• [Work request]: From the line that contains "rewrite Hf in" through the line that contains "intros visited. eapply", output every line of the listing below exactly and leave out all the rest.

BEGIN

Lemma rewriteChart_empty p c fileName order :
  Clean p = p → ToObjects c = Ok [] →
  triple (empty_manifest p c) (rewriteChart fileName order) (λ _, empty_manifest p c)
         (empty_manifest p c).
Proof.
  intros Hp Hc. destruct (decide (Clean fileName = p)) as [Hf|Hf].
  - unfold Charts.rewriteChart.
    eapply triple_bind with (R := λ _, empty_manifest p c).
    { apply triple_readonly; [auto with readonly|]. intros flt s Hs. by destruct (_ flt s).1. }
    intros _. eapply triple_bind with (R := λ text t, (∀ x, text = Ok x → x = c) ∧ empty_manifest p c t).
    { apply triple_readonly; [auto with readonly|]. intros flt s Hs. unfold attempt.
      destruct (os_ReadFile fileName flt s) as [[x|e] s'] eqn:E; simpl; (split; [|done]); [|done].
      intros y [= <-]. apply os_ReadFile_Ok in E as [E _]. unfold empty_manifest, file_content in *.
      rewrite Hf in E. rewrite Hp in Hs. rewrite E in Hs. by simplify_eq. }
    intros text. apply triple_pure. intros Hx.
    destruct text as [x|e]; cbn [mbind result_bind]; [|by apply triple_ret].
    rewrite (Hx x eq_refl), Hc. by apply triple_ret.
  - apply (spares_triple (λ q, q ≠ Clean fileName)); [|apply spares_rewriteChart].
    intros t t' Ht. unfold empty_manifest, file_content. rewrite Hp. by rewrite (Ht p) by done.
Qed.

Lemma setChartValues_empty p c it dir ingress cfg :
  Clean p = p → ToObjects c = Ok [] →
  triple (empty_manifest p c) (setChartValues Program ProgramUpper Getenv it dir ingress cfg)
         (λ _, empty_manifest p c) (empty_manifest p c).
Proof.
  intros Hp Hc. unfold setChartValues.
  eapply triple_bind with (R := λ _, empty_manifest p c).
  { apply triple_readonly; [auto with readonly|]. intros flt s Hs. by destruct (_ flt s).1. }
  intros visited. eapply triple_bind with (R := λ _, empty_manifest p c).
  - generalize (it_files it (filter (λ e, is_manifest e = true) visited)). intros files.
    induction files as [|[f n] files IH]; cbn [rewrite_all]; [by apply triple_ret|].
    eapply triple_bind with (R := λ _, empty_manifest p c).
    { apply triple_attempt. by apply rewriteChart_empty. }
    intros r. eapply triple_bind with (R := λ _, empty_manifest p c); [exact IH|].
    intros errs. by apply triple_ret.
  - intros [|e errs]; [by apply triple_ret|by apply triple_fail].
Qed.

(** *** A directory is rewritten in place *)

Lemma spares_setChartValues it dir ingress cfg :
  (∀ l, it_files it l ≡ₚ l) →
  spares (λ q, under (Clean dir) q = false)
         (setChartValues Program ProgramUpper Getenv it dir ingress cfg).
Proof.
  intros Hit. unfold setChartValues.
  apply (spares_bind_with _ (Forall (λ e, under (Clean dir) (Clean e.1) = true))).
  - intros flt s l s' E%filepath_Walk_under. eapply Forall_impl; [exact E|]. by intros e [? _].
  - auto with spares.
  - intros visited Hv. apply spares_bind; [|intros [|e errs]; auto with spares].
    assert (Forall (λ e, under (Clean dir) (Clean e.1) = true)
              (it_files it (filter (λ e, is_manifest e = true) visited))) as Hf.
    { rewrite Hit. by apply Forall_filter. }
    induction Hf as [|[f n] files Hn _ IH]; cbn [rewrite_all]; [auto with spares|].
    apply spares_bind.
    { apply spares_attempt. eapply spares_weaken; [|apply spares_rewriteChart].
      intros q Hq ->. cbn [fst] in Hn. by rewrite Hn in Hq. }
    intros r. apply spares_bind; [exact IH|]. intros errs. auto with spares.
Qed.
End inject_theorems.

(** ** Updating the manifests: theorems *)

Class HelmLaws `{HelmApi} := {
  rbac_readonly k : readonly (WaitForRBACReady k);
  rest_readonly k : readonly (BuildConfigFromFlags k);
  client_readonly r : readonly (helm_NewForConfig r);
  list_readonly c : readonly (HelmCharts_List c)
}.

Lemma readonly_choose_ingress `{HelmLaws} ctx_err kubeConfig l :
  readonly (choose_ingress ctx_err kubeConfig l).
Proof.
  unfold choose_ingress, getDefaultIngressClassFromCharts, ListHelmCharts.
  destruct l; [|auto with readonly]. apply readonly_bind; [|auto with readonly].
  apply readonly_with_message, readonly_bind; [|auto with readonly].
  destruct ctx_err; [auto with readonly|].
  apply readonly_bind; [apply readonly_with_message, rbac_readonly|intros _].
  apply readonly_bind; [apply rest_readonly|intros r].
  apply readonly_bind; [apply client_readonly|intros c]. apply list_readonly.
Qed.

Section update_theorems.
Context `{HI : ImageLib} `{HL : ChartLaws} `{HH : HelmLaws} (defaults : Defaults).
Context (Program ProgramUpper : string) (Getenv : string → string).
Context (cs : list string) (Hcs : Forall (λ c, simple c = true) cs) (Hne : cs ≠ []).
Context (d : string) (Hd : simple d = true).

Abbreviation charts_cs := (cs ++ ["data"; d; "charts"]).
Abbreviation temp_cs := (cs ++ ["data"; d; "charts.tmp"]).
Abbreviation manifests_cs := (cs ++ ["server"; "manifests"]).
Abbreviation updateManifests :=
  (updateManifests defaults Program ProgramUpper Getenv).
Abbreviation setChartValues := (setChartValues Program ProgramUpper Getenv).

Lemma simple_charts x : simple x = true → Forall (λ c, simple c = true) (cs ++ ["data"; d; x]).
Proof. intros. apply Forall_app. split; [done|]. by repeat constructor. Qed.

Lemma simple_manifests : Forall (λ c, simple c = true) manifests_cs.
Proof. apply Forall_app. split; [done|]. by repeat constructor. Qed.

Lemma temp_path : chartsDirForDigest (mkpath cs) d +:+ ".tmp" = mkpath temp_cs.
Proof.
  rewrite charts_path by done.
  change ["data"; d; "charts"] with (["data"; d] ++ ["charts"]).
  change ["data"; d; "charts.tmp"] with (["data"; d] ++ ["charts" +:+ ".tmp"]).
  rewrite !(assoc_L (++)), !mkpath_snoc by (by destruct cs). by rewrite !app_assoc'.
Qed.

END

• [Finished exercise]:
      rewrite Hf in E. rewrite Hp in Hs. rewrite E in Hs. by simplify_eq. }
    intros text. apply triple_pure. intros Hx.
    destruct text as [x|e]; cbn [mbind result_bind]; [|by apply triple_ret].
    rewrite (Hx x eq_refl), Hc. by apply triple_ret.
  - apply (spares_triple (λ q, q ≠ Clean fileName)); [|apply spares_rewriteChart].
    intros t t' Ht. unfold empty_manifest, file_content. rewrite Hp. by rewrite (Ht p) by done.
Qed.

Lemma setChartValues_empty p c it dir ingress cfg :
  Clean p = p → ToObjects c = Ok [] →
  triple (empty_manifest p c) (setChartValues Program ProgramUpper Getenv it dir ingress cfg)
         (λ _, empty_manifest p c) (empty_manifest p c).
Proof.
  intros Hp Hc. unfold setChartValues.
  eapply triple_bind with (R := λ _, empty_manifest p c).
  { apply triple_readonly; [auto with readonly|]. intros flt s Hs. by destruct (_ flt s).1. }
  intros visited. eapply triple_bind with (R := λ _, empty_manifest p c).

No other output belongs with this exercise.